* **TASK OBJECTIVE**
The answer should be each line of the records that contains the word "engine"; please copy them all.

(Stored data)
******

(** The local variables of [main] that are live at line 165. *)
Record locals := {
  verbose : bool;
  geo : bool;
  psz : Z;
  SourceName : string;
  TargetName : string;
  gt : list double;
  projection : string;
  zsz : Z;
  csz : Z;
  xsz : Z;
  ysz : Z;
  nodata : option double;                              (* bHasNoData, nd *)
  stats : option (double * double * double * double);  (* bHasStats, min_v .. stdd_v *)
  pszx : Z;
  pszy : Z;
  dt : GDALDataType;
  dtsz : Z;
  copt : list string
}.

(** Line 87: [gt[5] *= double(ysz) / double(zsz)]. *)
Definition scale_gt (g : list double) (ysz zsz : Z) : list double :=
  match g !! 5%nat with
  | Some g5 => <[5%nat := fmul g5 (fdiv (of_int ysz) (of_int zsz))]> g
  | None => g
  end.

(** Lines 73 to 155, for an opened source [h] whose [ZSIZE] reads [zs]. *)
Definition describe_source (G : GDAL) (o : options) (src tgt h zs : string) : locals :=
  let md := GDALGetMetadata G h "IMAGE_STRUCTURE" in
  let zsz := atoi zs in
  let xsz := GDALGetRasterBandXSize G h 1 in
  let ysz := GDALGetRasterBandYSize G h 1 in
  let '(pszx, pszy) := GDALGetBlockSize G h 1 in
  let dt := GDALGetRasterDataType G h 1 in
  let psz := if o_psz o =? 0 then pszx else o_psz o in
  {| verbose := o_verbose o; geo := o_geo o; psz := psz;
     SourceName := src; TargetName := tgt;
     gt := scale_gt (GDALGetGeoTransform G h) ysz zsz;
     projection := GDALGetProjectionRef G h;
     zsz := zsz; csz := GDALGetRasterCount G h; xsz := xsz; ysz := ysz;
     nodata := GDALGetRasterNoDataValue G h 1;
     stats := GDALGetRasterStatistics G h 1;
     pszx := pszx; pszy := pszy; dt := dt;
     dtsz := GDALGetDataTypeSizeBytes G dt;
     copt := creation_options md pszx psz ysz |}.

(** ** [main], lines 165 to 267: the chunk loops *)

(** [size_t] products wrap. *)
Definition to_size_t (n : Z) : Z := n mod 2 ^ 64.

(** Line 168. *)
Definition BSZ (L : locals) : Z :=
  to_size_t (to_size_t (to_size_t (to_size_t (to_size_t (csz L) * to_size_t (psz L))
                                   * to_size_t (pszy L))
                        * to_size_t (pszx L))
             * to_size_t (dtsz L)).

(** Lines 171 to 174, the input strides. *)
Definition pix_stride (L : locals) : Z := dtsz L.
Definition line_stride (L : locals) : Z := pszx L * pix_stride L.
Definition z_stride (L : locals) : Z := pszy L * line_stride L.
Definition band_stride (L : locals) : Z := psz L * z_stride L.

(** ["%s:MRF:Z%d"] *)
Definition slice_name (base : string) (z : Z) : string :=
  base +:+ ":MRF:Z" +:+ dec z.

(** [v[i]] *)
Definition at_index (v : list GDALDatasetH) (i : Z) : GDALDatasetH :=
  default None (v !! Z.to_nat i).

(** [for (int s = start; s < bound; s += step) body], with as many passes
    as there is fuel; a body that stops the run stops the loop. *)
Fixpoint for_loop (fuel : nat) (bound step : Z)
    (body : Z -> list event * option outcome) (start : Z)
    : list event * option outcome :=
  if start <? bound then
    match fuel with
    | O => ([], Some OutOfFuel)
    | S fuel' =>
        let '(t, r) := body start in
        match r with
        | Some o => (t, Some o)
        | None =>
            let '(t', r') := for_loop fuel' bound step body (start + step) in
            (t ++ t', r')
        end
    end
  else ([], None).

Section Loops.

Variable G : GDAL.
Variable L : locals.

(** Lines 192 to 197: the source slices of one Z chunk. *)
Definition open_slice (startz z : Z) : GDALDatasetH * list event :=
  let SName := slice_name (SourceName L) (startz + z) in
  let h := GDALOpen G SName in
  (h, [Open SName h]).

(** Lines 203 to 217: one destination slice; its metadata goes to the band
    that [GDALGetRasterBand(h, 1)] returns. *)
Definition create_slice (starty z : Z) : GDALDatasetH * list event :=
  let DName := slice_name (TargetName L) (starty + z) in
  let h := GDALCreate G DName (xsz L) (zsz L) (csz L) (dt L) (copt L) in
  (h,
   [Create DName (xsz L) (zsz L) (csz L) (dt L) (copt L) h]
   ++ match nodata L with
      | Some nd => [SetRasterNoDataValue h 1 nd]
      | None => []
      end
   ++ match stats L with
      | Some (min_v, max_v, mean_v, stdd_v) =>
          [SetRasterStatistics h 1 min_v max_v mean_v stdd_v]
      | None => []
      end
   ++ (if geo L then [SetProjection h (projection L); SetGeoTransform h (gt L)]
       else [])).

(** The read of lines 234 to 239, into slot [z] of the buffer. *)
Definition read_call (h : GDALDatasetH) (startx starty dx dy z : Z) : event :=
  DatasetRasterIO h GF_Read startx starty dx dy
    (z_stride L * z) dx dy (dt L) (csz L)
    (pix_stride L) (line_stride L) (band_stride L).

******

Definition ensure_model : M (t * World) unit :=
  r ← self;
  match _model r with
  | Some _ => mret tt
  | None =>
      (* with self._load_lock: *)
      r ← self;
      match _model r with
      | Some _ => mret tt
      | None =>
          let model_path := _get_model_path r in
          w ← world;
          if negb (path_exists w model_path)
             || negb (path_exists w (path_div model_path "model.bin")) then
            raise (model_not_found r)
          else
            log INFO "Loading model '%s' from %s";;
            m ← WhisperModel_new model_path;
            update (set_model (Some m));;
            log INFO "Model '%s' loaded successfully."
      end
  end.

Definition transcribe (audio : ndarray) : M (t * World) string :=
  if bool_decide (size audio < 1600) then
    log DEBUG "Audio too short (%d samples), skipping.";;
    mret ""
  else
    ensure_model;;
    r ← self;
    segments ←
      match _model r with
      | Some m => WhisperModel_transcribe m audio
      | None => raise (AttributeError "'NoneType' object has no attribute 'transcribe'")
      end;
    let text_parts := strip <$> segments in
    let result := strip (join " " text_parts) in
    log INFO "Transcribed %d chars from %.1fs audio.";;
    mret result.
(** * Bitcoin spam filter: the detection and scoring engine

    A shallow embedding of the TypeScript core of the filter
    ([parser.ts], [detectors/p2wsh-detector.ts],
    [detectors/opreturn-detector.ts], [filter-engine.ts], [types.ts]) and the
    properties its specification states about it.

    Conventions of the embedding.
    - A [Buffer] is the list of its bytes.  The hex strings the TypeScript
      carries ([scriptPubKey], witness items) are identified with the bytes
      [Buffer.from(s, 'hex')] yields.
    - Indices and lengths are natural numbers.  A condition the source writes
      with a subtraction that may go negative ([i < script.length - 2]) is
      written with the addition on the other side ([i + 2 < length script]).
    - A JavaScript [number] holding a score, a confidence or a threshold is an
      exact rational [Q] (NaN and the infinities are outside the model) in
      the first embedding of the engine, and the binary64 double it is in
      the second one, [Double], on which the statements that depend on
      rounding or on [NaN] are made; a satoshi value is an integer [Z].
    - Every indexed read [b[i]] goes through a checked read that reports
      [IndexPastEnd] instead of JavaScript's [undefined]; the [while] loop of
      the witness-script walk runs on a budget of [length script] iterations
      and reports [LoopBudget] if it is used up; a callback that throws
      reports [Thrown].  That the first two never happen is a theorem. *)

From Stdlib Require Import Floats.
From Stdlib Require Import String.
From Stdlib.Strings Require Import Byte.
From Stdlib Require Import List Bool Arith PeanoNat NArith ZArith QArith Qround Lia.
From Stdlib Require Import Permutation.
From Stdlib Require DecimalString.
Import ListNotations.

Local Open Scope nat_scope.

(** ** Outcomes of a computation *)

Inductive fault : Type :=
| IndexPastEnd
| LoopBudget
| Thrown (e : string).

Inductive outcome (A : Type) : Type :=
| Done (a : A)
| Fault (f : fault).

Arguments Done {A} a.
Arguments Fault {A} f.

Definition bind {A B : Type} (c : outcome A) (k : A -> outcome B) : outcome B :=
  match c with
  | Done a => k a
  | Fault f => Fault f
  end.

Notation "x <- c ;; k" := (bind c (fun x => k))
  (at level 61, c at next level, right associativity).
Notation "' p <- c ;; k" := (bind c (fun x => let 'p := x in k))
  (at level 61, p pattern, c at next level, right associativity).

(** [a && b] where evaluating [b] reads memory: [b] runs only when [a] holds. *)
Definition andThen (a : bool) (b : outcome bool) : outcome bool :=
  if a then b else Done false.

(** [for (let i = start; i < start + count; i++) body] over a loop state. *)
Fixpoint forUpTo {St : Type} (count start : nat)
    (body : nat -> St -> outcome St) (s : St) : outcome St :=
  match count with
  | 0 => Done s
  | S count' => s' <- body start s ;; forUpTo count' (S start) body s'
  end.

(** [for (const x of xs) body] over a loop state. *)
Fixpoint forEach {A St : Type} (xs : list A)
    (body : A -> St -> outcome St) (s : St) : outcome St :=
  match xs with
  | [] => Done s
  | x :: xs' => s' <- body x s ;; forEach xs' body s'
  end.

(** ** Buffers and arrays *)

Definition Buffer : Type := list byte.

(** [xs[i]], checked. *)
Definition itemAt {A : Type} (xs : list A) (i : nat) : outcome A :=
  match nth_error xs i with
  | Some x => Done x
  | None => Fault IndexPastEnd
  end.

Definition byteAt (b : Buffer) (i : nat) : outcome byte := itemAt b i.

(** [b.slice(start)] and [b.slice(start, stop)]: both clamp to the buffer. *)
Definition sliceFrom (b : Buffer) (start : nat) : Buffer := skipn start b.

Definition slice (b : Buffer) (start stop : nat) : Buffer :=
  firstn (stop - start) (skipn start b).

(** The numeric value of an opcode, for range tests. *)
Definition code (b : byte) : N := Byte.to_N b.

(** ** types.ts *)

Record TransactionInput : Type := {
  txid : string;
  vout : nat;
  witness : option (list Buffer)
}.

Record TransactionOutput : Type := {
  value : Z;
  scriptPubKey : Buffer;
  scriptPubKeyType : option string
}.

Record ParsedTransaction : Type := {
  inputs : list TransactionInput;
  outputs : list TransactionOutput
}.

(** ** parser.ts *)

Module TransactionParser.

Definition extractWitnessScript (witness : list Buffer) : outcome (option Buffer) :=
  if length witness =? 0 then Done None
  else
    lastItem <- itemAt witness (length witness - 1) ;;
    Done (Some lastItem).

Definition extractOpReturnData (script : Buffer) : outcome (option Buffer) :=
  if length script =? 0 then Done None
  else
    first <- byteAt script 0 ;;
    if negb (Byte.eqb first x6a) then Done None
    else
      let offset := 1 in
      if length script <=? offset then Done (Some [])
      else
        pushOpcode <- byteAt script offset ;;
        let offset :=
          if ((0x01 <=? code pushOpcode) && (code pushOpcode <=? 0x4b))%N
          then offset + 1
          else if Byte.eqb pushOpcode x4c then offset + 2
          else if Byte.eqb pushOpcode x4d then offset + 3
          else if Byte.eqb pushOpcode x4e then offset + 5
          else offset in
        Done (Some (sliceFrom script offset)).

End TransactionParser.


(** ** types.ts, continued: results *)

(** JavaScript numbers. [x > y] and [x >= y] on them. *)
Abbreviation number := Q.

******

* **SOLUTION TO THE PROBLEM**
(** * Bitcoin spam filter: the detection and scoring engine
    [detectors/opreturn-detector.ts], [filter-engine.ts], [types.ts]) and the
      the first embedding of the engine, and the binary64 double it is in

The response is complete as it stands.